Alta diffusione del morbillo in Israele grazie agli ‘antivax’ religiosi
All’inizio del mese di novembre un’équipe del pronto soccorso di Israele va a casa di una famiglia religiosa di Mea Shéarim, una enclave “hared” (“timorosi di Dio”) di Gerusalemme, enclavecosì radicale che si chiudono a riccio con delle barriere durante lo shabbat. I medici sono stati chiamati per soccorrere una bimba di 18 mesi che, secondo i suoi genitori, è “svenuta”. Al loro arrivo, il cuore della bimba non batte più. La famiglia, i cui componenti hanno sul loro corpo i segni acclamati del morbillo, sono chiusi in una stanza adiacente e pregano. La bimba non resusciterà.
Fatti come questi sono all’ordine del giorno in Israele, simboli della gravità dell’epidemia di morbillo che sta toccando il Paese, e più specificamente la regione di Gerusalemme e i suo quartieri ultra-ortodossi. Nel 2016, solo nove casi sono stati recensiti nello Stato ebraico, 33 nel 2017. Quest’anno, gli ultimi dati del ministero della Sanità, che si riferiscono a fine novembre, parlano di 2.000 casi, di cui più di 800 a Gerusalemme.
Il contagio ha cominciato a toccare gli Usa, dove il morbillo è stato ufficialmente eradicato agli inizi degli anni 2000. Ma lì, ancora un centinaio di casi si manifestano nei bastioni “hared” di Brooklyn e del New Jersey, e i responsabili locali puntano il dito sugli ultra-ortodossi che ritornano dopo un viaggio in Israele. Molto contagioso, il morbillo è considerato dall’Organizzazione Mondiale della salute come una delle principali cause di morte presso i piccoli bimbi, malgrado l’efficacia del vaccino contro la malattia.
Scuole
Nella gran parte dei casi, tra cui quello della bimba di Mea Shéarim, i malati non sono vaccinati, contrariamente al 96% della popolazione israeliana. “Israel Hayom”, quotidiano che fiancheggia il primo ministro Benyamin Netanyahu, si è allarmato dell’apatia delle autorità, facendo sapere questa settimana che 500 dei 600 scolari della città di Pardes Hanna-Karkur (nord di Israele) non sono stati vaccinati.

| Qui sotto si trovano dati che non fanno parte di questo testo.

(** C31: The binary bundles exactly its templates. A build that succeeds embeds, in the order
    of template and path, the files below the template directories and nothing else, each
    template with its manifest; one that fails lacks templates or the manifest of one;
    and the result does not depend on the order in which any directory is listed. *)
Theorem bundle_is_the_tree es :
  match bundle (Some (TDir es)) with
  | Some files => StronglySorted (le_by by_file) files ∧
      (∀ name rel bytes, (name, rel, bytes) ∈ files ↔
         ∃ sub path, (name, TDir sub) ∈ es ∧ rel = slashes (path_of EmptyString path) ∧ file_at (TDir sub) path bytes) ∧
      (∀ name sub, (name, TDir sub) ∈ es → ∃ bytes, (name, TEMPLATE_MANIFEST, bytes) ∈ files)
  | None => (∀ name sub, (name, TDir sub) ∉ es) ∨
      ∃ name sub, (name, TDir sub) ∈ es ∧ is_file (child (TDir sub) TEMPLATE_MANIFEST) = false
  end ∧ (∀ es', relisted (TDir es) (TDir es') → bundle (Some (TDir es')) = bundle (Some (TDir es))).
Proof.
  split; [|intros es' R; symmetry; by apply bundle_relisted]. unfold bundle.
  pose proof (collect_templates_spec (sort_by by_entry (dir_names es))) as S.
  assert (∀ e, e ∈ sort_by by_entry (dir_names es) ↔ e ∈ dir_names es) as Es by (intros; by rewrite (sort_by_perm by_entry (dir_names es))).
  destruct (collect_templates _) as [files|]; cbn [mbind option_bind].
  2: { destruct S as ([n t] & I & M). right. rewrite Es, elem_of_dir_names in I. destruct I as [I [sub ->]]. by exists n, sub. }
  destruct S as [Sm Sf].
  assert (∀ name sub, (name, TDir sub) ∈ es → ∃ bytes, (name, TEMPLATE_MANIFEST, bytes) ∈ files) as Man.
  { intros name sub I. assert ((name, TDir sub) ∈ sort_by by_entry (dir_names es)) as I' by (rewrite Es, elem_of_dir_names; split; [done|by eexists]).
    specialize (Sm _ I'). cbn [snd child] in Sm. unfold entry in Sm.
    destruct (head (filter (λ e, e.1 = TEMPLATE_MANIFEST) sub)) as [[n [bytes|]]|] eqn:Hd; try done.
    apply head_Some_elem_of, list_elem_of_filter in Hd as [En In]. cbn in En. subst n. exists bytes. apply Sf.
    exists (TDir sub). split; [done|]. apply collect_spec. exists [TEMPLATE_MANIFEST]. split; [done|]. econstructor; [done|constructor]. }
  case_bool_decide as Ef.
  - left. intros name sub I. destruct (Man _ _ I) as [bytes B]. rewrite Ef in B. by apply not_elem_of_nil in B.
  - split_and!; [apply sort_by_sorted, by_file_total| |].
    + intros name rel bytes. rewrite (sort_by_perm by_file files), Sf. split.
      * intros (t & I & C). rewrite Es, elem_of_dir_names in I. destruct I as [I [sub ->]]. apply collect_spec in C as (path & -> & F). by exists sub, path.
      * intros (sub & path & I & -> & F). exists (TDir sub). rewrite Es, elem_of_dir_names. split; [split; [done|by eexists]|].
        apply collect_spec. by exists path.
    + intros name sub I. destruct (Man _ _ I) as [bytes B]. exists bytes. by rewrite (sort_by_perm by_file files).
Qed.
(* ===== verification/Cli.v ===== *)
(** [blitz-cli/src/main.rs], what the commands decide before they hand over: the options of
    [serve], [db init] and [db rotate], [install] and [upgrade], the exit code of
    [release-check]. Listening, the timers and the printing are left out. *)
From S2P Require Import Prelude Float Value HashMap Schema Core Policy Codec Snapshot Wal GroupCommit Durability Rotation Shard Query Text Window Changes Jobs Runtime Deploy Server Http Install Compat Generate.

Local Open Scope Z_scope.

(** ** [serve] *)

Record ServeArgs : Type := MkServe {
  sa_host : string;
  sa_port : Z;
  sa_data_dir : option string;
  sa_durability : string;
  sa_snapshot_secs : Z;
  sa_metrics_port : Z;
  sa_tls_cert : option string;
  sa_tls_key : option string;
  sa_tls_port : Z
}.

Definition durability_mode (name : string) : option DurabilityMode :=
  match name with
  | "near-sync" => Some near_sync
  | "every-sec" => Some every_sec
  | "none" => Some ModeNone
  | _ => None
  end%string.

(** The first check, before the server is built; an [Err] exits with code 2. *)
Definition serve_config (a : ServeArgs) : result string ServerConfig :=
  mode ← ok_or (durability_mode (sa_durability a)) ("unknown --durability '" +:+ sa_durability a +:+ "' (none|near-sync|every-sec)");
  if is_durable mode && bool_decide (sa_data_dir a = None) then Err "--durability requires --data-dir"%string
  else
    let d := ServerConfig_default in
    Ok (MkServerConfig (sa_host a) (sa_port a) (sa_data_dir a) (max_connections d) (enable_auth d) (max_message_size d)
          (shed_at_connections d) (slow_threshold_ms d) (skip_validation d) mode (sa_snapshot_secs a) (idle_timeout_secs d)
          (max_connections_per_ip d) (require_auth d) (auth_tokens d) (table_shards d) (row_owner d) (http_cors_origins d)).

(** The second, once the plain listener is bound: the TLS listener, if any, and its files. *)
Definition serve_tls_listener (a : ServeArgs) : result string (option (string * string * Z)) :=
  match sa_tls_cert a, sa_tls_key a with
  | Some c, Some k => if 0 <? sa_tls_port a then Ok (Some (c, k, sa_tls_port a)) else Err "TLS needs --tls-cert + --tls-key + --tls-port together"%string
  | None, None => if sa_tls_port a =? 0 then Ok None else Err "TLS needs --tls-cert + --tls-key + --tls-port together"%string
  | _, _ => Err "TLS needs --tls-cert + --tls-key + --tls-port together"%string
  end.

(** Whether the periodic snapshots, and the one at shutdown, are taken. *)
Definition periodic_snapshots (a : ServeArgs) : bool := (0 <? sa_snapshot_secs a) && bool_decide (is_Some (sa_data_dir a)).
Definition shutdown_snapshot (a : ServeArgs) : bool := bool_decide (is_Some (sa_data_dir a)).

(** ** The other commands *)

(** [db init]: the file it writes. *)
Definition db_init `{JsonPretty} (dir : string) (fs : gmap string (list byte)) : gmap string (list byte) :=
  let config := JObject [("data_dir"%string, JString dir); ("host"%string, JString "127.0.0.1");
                         ("port"%string, JNumber (PosInt 7420)); ("version"%string, JString "0.1.0")] in
  <[path_join dir "blitz.json" := str_bytes (json_pretty config)]> fs.

Section commands.
Context `{Curl} `{Sha256} `{JsonBytes}.
Definition cli_install (m : Machine) (release : string) (dir : option string) (force : bool) (w : World) : result string string * World :=
  run_install m (MkInstall release dir force) w.
Definition cli_upgrade (m : Machine) (dir : option string) (w : World) : result string string * World :=
  run_install m (MkInstall "latest" dir true) w.
End commands.

(** The exit code of [release-check]. *)
Definition release_exit (checks : list ReleaseCheck) : Z :=
  if (0 <? length (filter (λ c, rc_pass c = false) checks))%nat then 1 else 0.

(** ** What the options guarantee *)

(** A server that is started says what it keeps. One that was asked for durability in
    any mode has a directory to keep its data in, and one without takes no snapshots; an
    unknown mode, durability without a directory, and TLS options that do not come all
    together start no server; and nothing but the options named changes from the defaults. *)
Theorem serve_options_are_coherent a :
  match serve_config a with
  | Ok c => durability_mode (sa_durability a) = Some (durability c) ∧
      (is_durable (durability c) = true → is_Some (data_dir c)) ∧
      (data_dir c = None → periodic_snapshots a = false ∧ shutdown_snapshot a = false) ∧
      require_auth c = require_auth ServerConfig_default ∧ max_message_size c = max_message_size ServerConfig_default
  | Err _ => durability_mode (sa_durability a) = None ∨ (sa_durability a ≠ "none"%string ∧ sa_data_dir a = None)
  end ∧
  (∀ r, serve_tls_listener a = Ok r →
     match r with
     | Some (c, k, p) => sa_tls_cert a = Some c ∧ sa_tls_key a = Some k ∧ p = sa_tls_port a ∧ 0 < p
     | None => sa_tls_cert a = None ∧ sa_tls_key a = None ∧ sa_tls_port a = 0
     end).
Proof.
  split.
  - unfold serve_config. destruct (durability_mode (sa_durability a)) as [mode|] eqn:M; cbn [ok_or mbind result_bind]; [|by left].
    destruct (is_durable mode && bool_decide (sa_data_dir a = None)) eqn:D.
    + right. apply andb_true_iff in D as [D ?%bool_decide_eq_true]. split; [|done]. intros E. rewrite E in M. injection M as <-. done.
    + cbn [durability data_dir require_auth max_message_size]. split_and!; [done| | |done|done].
      * intros Dm. rewrite Dm in D. apply bool_decide_eq_false in D. by destruct (sa_data_dir a); [eexists|].
      * intros N. unfold periodic_snapshots, shutdown_snapshot. rewrite N. split; [by rewrite andb_false_r|done].
  - intros r. unfold serve_tls_listener. destruct (sa_tls_cert a) as [c|], (sa_tls_key a) as [k|]; try done.
    + destruct (Z.ltb_spec 0 (sa_tls_port a)); [|done]. by intros [= <-].
    + destruct (Z.eqb_spec (sa_tls_port a) 0); [|done]. by intros [= <-].
Qed.

Lemma release_exit_zero checks : release_exit checks = 0 ↔ Forall (λ c, rc_pass c = true) checks.
Proof.
  unfold release_exit. induction checks as [|c cs IH]; [done|]. rewrite filter_cons, Forall_cons.
  destruct (rc_pass c) eqn:E.
  - rewrite decide_False by done. rewrite IH. by split; [split|intros []].
  - rewrite decide_True by done. cbn. split; [done|by intros []].
Qed.

(** The default [--durability none] loses a data directory's writes until a snapshot is
    taken: [serve --data-dir d] alone is accepted. *)
Example data_dir_without_durability :
  is_ok (serve_config (MkServe "h" 1 (Some "d"%string) "none" 0 0 None None 0)) = true.
Proof. reflexivity. Qed.
(** * HDPrivateKey (ts_src/hd/private.ts): a shallow embedding

    The hierarchical-deterministic keyring of the wallet: the account
    registry ([wallets]), the index cache ([_index2wallet]), the signing
    dispatch and the state codec.  Elliptic-curve arithmetic, BIP32
    derivation, address encoding, message signing and the transaction
    container are libraries outside the repository; they enter as the
    fields of the class [Primitives]. *)

From Stdlib Require Import ZArith List Lia Bool.
From Stdlib Require Import Strings.String Strings.Ascii Strings.Byte.
From stdpp Require Import gmap strings list.

Local Open Scope Z_scope.

(** ** Bytes and their hexadecimal form *)

(** [Buffer] and [Uint8Array] values. *)
Abbreviation Bytes := (list byte).

(** One hexadecimal digit, lower case, of a number below 16. *)
Definition hexDigit (n : N) : ascii :=
  if (n <? 10)%N then ascii_of_N (48 + n) else ascii_of_N (87 + n).

Definition byteToHex (b : byte) : string :=
  let n := Byte.to_N b in
  String (hexDigit (n / 16)) (String (hexDigit (n mod 16)) EmptyString).

(** [bytesToHex] of @noble/hashes/utils, imported as [toHex]; it is also
    what [Buffer.toString('hex')] returns: two lower-case digits a byte. *)
Fixpoint toHex (bs : Bytes) : string :=
  match bs with
  | [] => EmptyString
  | b :: rest => byteToHex b +:+ toHex rest
  end.

(** The value of one hexadecimal digit, either case; [None] for any other
    character. *)
Definition asciiToBase16 (c : ascii) : option N :=
  let n := N_of_ascii c in
  if ((48 <=? n) && (n <=? 57))%N then Some (n - 48)%N
  else if ((65 <=? n) && (n <=? 70))%N then Some (n - 55)%N
  else if ((97 <=? n) && (n <=? 102))%N then Some (n - 87)%N
  else None.

(** [hexToBytes] of @noble/hashes/utils, imported as [fromHex]: [None]
    stands for the error it throws on a string of odd length or with a
    character that is no hexadecimal digit. *)
Fixpoint fromHex (s : string) : option Bytes :=
  match s with
  | EmptyString => Some []
  | String _ EmptyString => None
  | String c1 (String c2 rest) =>
      match asciiToBase16 c1, asciiToBase16 c2, fromHex rest with
      | Some n1, Some n2, Some bs =>
          match Byte.of_N (n1 * 16 + n2) with
          | Some b => Some (b :: bs)
          | None => None
          end
      | _, _, _ => None
      end
  end.

(** ** Objects of the libraries *)

(** The node of the [hdkey] library: an extended key. *)
Record HDNode := mkHDNode {
  hd_privateKey : Bytes;
  hd_publicKey : Bytes;
  hd_chainCode : Bytes
}.

(** The transaction container ([Psbt]) is an object of another library that
    the keyring only calls: it is modelled by the calls it has accepted,
    oldest first. *)
Inductive PsbtCall :=
| SignInput (index : Z) (privateKey : Bytes) (sighashTypes : option (list Z))
| FinalizeAllInputs.

Abbreviation Psbt := (list PsbtCall).

(** What the source takes from outside: the libraries' functions, read as
    pure functions of their arguments, and the declarations of [./base],
    [./common] and [./types]. *)
Class Primitives : Type := {
  (** [AddressType] of ./types: the tag that selects the address encoding *)
  AddressType : Type;
  (** the value of [BaseWallet.addressType] in a newly constructed object *)
  defaultAddressType : option AddressType;
  (** [BaseWallet.getAddress], which reads [this.addressType] *)
  addressOf : option AddressType -> Bytes -> string;
  (** the placeholders of ./common *)
  ZERO_KEY : Bytes;
  ZERO_PRIVKEY : Bytes;
  (** [hdkey.fromMasterSeed], [HDNode.derive] and [HDNode.deriveChild]: the
      nodes they return.  [derive] throws on a path it cannot read and
      [deriveChild] on an index that is not an unsigned integer of 32 bits;
      they take the paths of [wellFormedPath] and the indices of
      [validIndex] below *)
  fromMasterSeed : Bytes -> HDNode;
  derive : HDNode -> string -> HDNode;
  deriveChild : HDNode -> Z -> HDNode;
  (** the public key [ECPair] computes for a private key *)
  pointFromScalar : Bytes -> Bytes;
  (** [mnemonicToSeed] of bip39: the value its promise resolves to *)
  mnemonicToSeed : string -> string -> Bytes;
  (** [bitcore.Message(text).sign(new bitcore.PrivateKey(hex))]: the
      signature a call returns.  The library draws a nonce, and two calls
      need not return the same string: no property below compares the
      signatures of two calls *)
  message_sign : string -> string -> string;
  (** [bitcore.Message(text).verify(address, sig)] *)
  message_verify : string -> string -> string -> bool;
  (** whether the container, after the calls it has accepted, accepts one
      more ([signInput] and [finalizeAllInputs] throw when it does not) *)
  psbt_accepts : Psbt -> PsbtCall -> bool
}.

Yaakov Litzman, il vice-ministro della Sanità incaricato della questione, ha lanciato una campagna di sensibilizzazione appoggiandosi sui rabbini, mentre diminuisce l’epidemia che lui descrive come “leggera”. Questo ultra-ortodosso con la lunga barba bianca è sotto il fuoco delle critiche per aver stimato che la situazione attuale è dovuta piuttosto “al settore arabo che non a quello ‘hared’”. Asserzione fortemente smentita da Nadav Davidovitch, presidente dell’Associazione israeliana di sanità pubblica, che ricorda il tasso molto alto di vaccinazioni registrato presso la popolazione palestinese e la quasi assenza di casi presso questa comunità.
“Assassini”
Il 18 novembre, una proposta di legge che prevede una multa di 2000 shekels (un po’ meno di 500 euro), prelevata dagli assegni famigliari, contro i genitori che rifiutano di vaccinare i loro figli, è stata approvata all’unanimità dal comitato ministeriale della Knesset. Ma è poco probabile, visto che la coalizione di Netanyahu è in crisi, che sia votata presto. Nè che essa sia di per sé dissuasiva.
I media comunitari cercano di analizzare la crescita del movimento “antivax” presso gli uomini vestiti di nero. Un gruppo di influenti rabbini ha diramato un avviso religioso in cui denuncia i genitori recalcitranti come “assassini”, ché violano il principio talmudico del “pikuach nefest” che stabilisce la preservazione della vita umana come prioritaria rispetto ad ogni altra considerazione, compresa quella religiosa.
Ma alcuni settori minoritari del movimento “hared” si tirano indietro richiamando la volontà di Dio. Una miscela di preoccupazioni popolari (compresa la convinzione che il vaccino causi l’autismo) e la sfiducia multi-secolare del mondo moderno e delle autorità. Alcuni avanzano anche ragioni sociali dietro l’epidemia, essenzialmente le condizioni di vita insalubre dei “timorosi di Dio” e la loro difficoltà ad accedere all’informazione, la maggior parte della quale passa attraverso Internet.
(articolo di Guillaume Gendron, corrispondente da Tel Aviv per il quotidiano Libération, pubblicato nell’edizione del 28/11/2018)
nella foto: il vice-ministro israeliano della Sanità Yaakov Litzman, nel 2016 vicino a Tel Aviv (foto AP)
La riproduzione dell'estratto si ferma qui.